[Saved data entries]
----

(** X19: the two later checks of [register] also reject before anything
    is written: a base whose class name cannot be told gives the
    unresolvable-name error, a class name that is not [HTMLElement] and
    that the table neither has nor inherits gives the unrecognised-base
    error, and the store is as it was. *)
Theorem register_rejects_base_name tag baseElement extensions w baseName :
  in_registry w tag = false →
  has_HTMLElement baseElement w = Some true →
  getBaseName baseElement w = Ret baseName w →
  (truthy baseName = false →
     register tag baseElement extensions w = Throw UnresolvableBaseNameError w) ∧
  (truthy baseName = true → baseName ≠ VStr "HTMLElement" →
     assoc (ToString baseName) tags = None →
     Has w Object_prototype (ToString baseName) = false →
     register tag baseElement extensions w =
       Throw (UnrecognizedBaseError (ToString baseName)) w).
Proof.
  intros Hreg Hb Hbn. unfold register.
  rewrite Hreg, Hb, Hbn. cbn [bind]. split.
  - by intros ->.
  - intros -> Hne Hnone Hinh. cbn [negb].
    assert (E : strict_eq baseName (VStr "HTMLElement") = false).
    { destruct (strict_eq baseName (VStr "HTMLElement")) eqn:E; [|done].
      by apply strict_eq_true in E. }
    unfold in_tags. rewrite E, Hnone, Hinh. cbn [negb andb].
    by rewrite bool_decide_eq_false_2 by (by intros [? ?]).
Qed.

(** X20: with native support [register] stores the entry, without the
    saved descriptors, hands it to [doc.register] and returns what the
    host returns; it does not touch the selector list itself. *)
Theorem register_native tag baseElement extensions w c w1 :
  has_document_register = true →
  register tag baseElement extensions w = Ret c w1 →
  ∃ w0 config v,
    w_registry w0 !! tag = Some config ∧
    wg__prototype config = None ∧
    (∃ ctor w2, compose (map (restore w) (baseElement :: extensions)) w = Ret ctor w2 ∧
                w_selectors w0 = w_selectors w2) ∧
    doc_register tag config w0 = Ret v w1 ∧
    c = NativeCtor v.
Proof.
  intros Hnat. unfold register.
  destruct (in_registry w tag); [discriminate|].
  destruct (has_HTMLElement baseElement w) as [[]|]; try discriminate.
  destruct (getBaseName baseElement w) as [baseName w0|] eqn:Hbn; cbn [bind];
    [|discriminate].
  pose proof (getBaseName_world _ _ _ _ Hbn) as ->.
  destruct (negb (truthy baseName)); [discriminate|].
  destruct (_ && _); [discriminate|].
  destruct (compose _ w) as [ctor w2|] eqn:Hc; cbn [bind]; [|discriminate].
  destruct (member w2 ctor "prototype") as [[| | | | | |p]|]; try discriminate.
  cbn [shadow bind]. unfold getTagConstructor. rewrite Hnat.
  destruct (member _ ctor "prototype") as [[| | | | | |proto]|]; try discriminate.
  set (config := Widget proto _ None). set (w0 := set_registry _ tag config).
  destruct (doc_register tag config w0) as [v w'|] eqn:Hd; cbn [bind];
    [|discriminate].
  intros [= <- <-]. exists w0, config, v.
  split; [apply lookup_insert_eq|]. split; [done|].
  split; [by exists ctor, w2|]. done.
Qed.

(** ** Properties of createElement *)

Lemma createElement_unfold tag w :
  createElement tag w =
    let base := if found (registry_get w tag)
                then extends_of (registry_get w tag) w else None in
    match doc_createElement (default tag base) w with
    | Throw ex w1 => ([], Throw ex w1)
    | Ret element w1 =>
        match (match base with
               | Some _ => setAttribute (VRef element) "is" (VStr tag) w1
               | None => Ret tt w1
               end) with
        | Throw ex w2 => ([], Throw ex w2)
        | Ret _ w2 =>
            ((upgrade element w2).1,
             match (upgrade element w2).2 with
             | Ret _ w3 => Ret element w3
             | Throw ex w3 => Throw ex w3
             end)
        end
    end.
Proof.
  assert (Hup : ∀ element w2,
    mbind (upgrade element) (λ _, mret element) w2 =
      ((upgrade element w2).1,
       match (upgrade element w2).2 with
       | Ret _ w3 => Ret element w3
       | Throw ex w3 => Throw ex w3
       end)).
  { intros element w2. unfold mbind, mret.
    destruct (upgrade element w2) as [l [[] w3|ex w3]]; cbn [fst snd]; [|done].
    by rewrite app_nil_r. }
  unfold createElement. rewrite bind_read. cbn zeta.
  set (base := if found (registry_get w tag)
               then extends_of (registry_get w tag) w else None).
  destruct (doc_createElement (default tag base) w) as [element w1|ex w1] eqn:Hc.
  2: { erewrite bind_throws; [done|]. unfold lift. by rewrite Hc. }
  erewrite bind_returns; last by (unfold lift; rewrite Hc).
  destruct base as [b|].
  - destruct (setAttribute (VRef element) "is" (VStr tag) w1) as [[] w2|ex w2] eqn:Hs.
    + erewrite bind_returns; last by (unfold lift; rewrite Hs). apply Hup.
    + erewrite bind_throws; [done|]. unfold lift. by rewrite Hs.
  - rewrite bind_mret. apply Hup.
Qed.

(** The base tag of a registered widget is what [createElement] reads. *)
Lemma createElement_base tag config w :
  w_registry w !! tag = Some config →
  (if found (registry_get w tag)
   then extends_of (registry_get w tag) w else None) = wg_extends config.
Proof. intros H. unfold registry_get. by rewrite H. Qed.

(** X21: for a tag that is not registered, or registered without a base
    tag, [createElement] asks the host for an element of that name, calls
    [upgrade] on it once and returns it; when the key of the host's
    element is neither registered nor the name of a truthy member that the
    registry inherits, the element comes back as the host made it.  A
    failure of the host is passed on, and nothing is upgraded. *)
Theorem createElement_plain tag w :
  match w_registry w !! tag with
  | Some config => wg_extends config
  | None => extends_of (Member (Get w Object_prototype tag)) w
  end = None →
  (∀ element w1, doc_createElement tag w = Ret element w1 →
     log_of (createElement tag w) = log_of (upgrade element w1) ∧
     upgraded_nodes (log_of (createElement tag w)) = [element] ∧
     (∀ w2, result_of (upgrade element w1) = Ret tt w2 →
            result_of (createElement tag w) = Ret element w2) ∧
     (∀ e, marked w1 element = false → w_dom w1 !! element = Some e →
           w_registry w1 !! resolution_key e = None →
           truthy (Get w1 Object_prototype (resolution_key e)) = false →
           createElement tag w = ([EvUpgrade element], Ret element w1))) ∧
  (∀ ex w1, doc_createElement tag w = Throw ex w1 →
     createElement tag w = ([], Throw ex w1)).
Proof.
  intros Hbase.
  assert (Hb : (if found (registry_get w tag)
                then extends_of (registry_get w tag) w else None) = None).
  { unfold registry_get. destruct (w_registry w !! tag); [done|].
    by destruct (found _). }
  rewrite createElement_unfold, Hb. cbn [default from_option id].
  cbn zeta. split.
  - intros element w1 ->. unfold log_of, result_of. cbn [fst snd].
    split; [done|]. split; [apply upgrade_log|]. split.
    + by intros w2 ->.
    + intros e Hm He Hr Hinh. rewrite (upgrade_unknown _ _ _ Hm He); [done|].
      unfold registry_get. by rewrite Hr.
  - by intros ex w1 ->.
Qed.

(** X22: for a widget that extends a base tag, [createElement] asks the
    host for the base element and writes the widget's tag into its [is]
    attribute before it calls [upgrade]; the key of the new element is
    then the tag, whatever the element's own name is. *)
Theorem createElement_extends tag config base w element w1 e :
  w_registry w !! tag = Some config →
  wg_extends config = Some base →
  doc_createElement base w = Ret element w1 →
  w_dom w1 !! element = Some e →
  let w2 := set_element w1 element
              (Element (e_nodeName e) (<["is" := tag]> (e_attrs e)) (e_attached e)) in
  log_of (createElement tag w) = log_of (upgrade element w2) ∧
  (∀ w3, result_of (upgrade element w2) = Ret tt w3 →
         result_of (createElement tag w) = Ret element w3) ∧
  (tag ≠ EmptyString → upgrade_key element w2 = ([], Ret tag w2)).
Proof.
  intros Hr Hext Hc He w2.
  rewrite createElement_unfold, (createElement_base _ _ _ Hr), Hext.
  cbn [default from_option id]. cbn zeta.
  rewrite Hc. cbn [setAttribute ToString]. rewrite He. fold w2.
  unfold log_of, result_of. cbn [fst snd].
  split; [done|]. split; [by intros w3 ->|].
  intros Hne.
  assert (He2 : w_dom w2 !! element = Some
            (Element (e_nodeName e) (<["is" := tag]> (e_attrs e)) (e_attached e))).
  { unfold w2. cbn. apply lookup_insert_eq. }
  rewrite (upgrade_key_spec _ _ _ He2). unfold resolution_key. cbn [e_attrs].
  rewrite lookup_insert_eq. by rewrite bool_decide_eq_false_2.
Qed.

End Widgets.

(** ** The statements on the sample page *)

Lemma dom_attribute_round_trip_witness :
  let d := getDomAttributeDescriptor "focusNode" "label" None in
  (∃ w1, d_set d 1%positive (VStr "OK") sample_with_node = Ret tt w1 ∧
         d_get d 1%positive w1 = Ret (VStr "OK") w1) ∧
  (∃ w1, d_set d 1%positive (VNum 0) sample_with_node = Ret tt w1 ∧
         d_get d 1%positive w1 = Ret VNull w1).
Proof.
  intros d.
  destruct (dom_attribute_round_trip "focusNode" "label" None 1%positive
              sample_with_node 2%positive (Element "SPAN" ∅ false)
              eq_refl eq_refl) as [H1 H2].
  split.
  - destruct (H1 "OK" ltac:(discriminate)) as [Ha Hb]. eauto.
  - destruct (H2 (VNum 0) eq_refl) as (Ha & _ & Hb). eauto.
Defined.

(** C3 fails for the empty string: it is a string, and setting it removes
    the attribute, so [null] is read back. *)
Lemma dom_attribute_empty_string :
  let d := getDomAttributeDescriptor "focusNode" "label" None in
  ∃ w1, d_set d 1%positive (VStr EmptyString) sample_with_node = Ret tt w1 ∧
        d_get d 1%positive w1 = Ret VNull w1 ∧
        d_get d 1%positive w1 ≠ Ret (VStr EmptyString) w1.
Proof.
  intros d. eexists. split; [reflexivity|]. split; [reflexivity|].
  vm_compute. discriminate.
Qed.

Lemma shadow_attribute_persists_witness :
  let d := getShadowDomAttributeDescriptor "focusNode" "aria-label" None in
  (∃ w1, d_set d 1%positive (VStr EmptyString) sample_bare = Ret tt w1 ∧
         truthy (Get w1 1%positive "focusNode") = false ∧
         d_get d 1%positive w1 = Ret (VStr EmptyString) w1) ∧
  (d_set d 1%positive VUndef sample_bare = Ret tt sample_bare ∧
   d_get d 1%positive sample_bare =
     Ret VNull (set_own sample_bare 1%positive "_focusNode_ariaLabel" VNull)).
Proof.
  intros d. split.
  - destruct (shadow_attribute_persists "focusNode" "aria-label" None 1%positive
                sample_bare (VStr EmptyString) eq_refl) as [Hset _].
    apply Hset. left. discriminate.
  - destruct (shadow_attribute_persists "focusNode" "aria-label" None 1%positive
                sample_bare VUndef eq_refl) as [_ Hnull].
    exact (Hnull eq_refl eq_refl).
Defined.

----

● EXERCISE GOAL:
In these records, tally the lines that contain the string "Hinh", and give only the result.

● SOLUTION:
3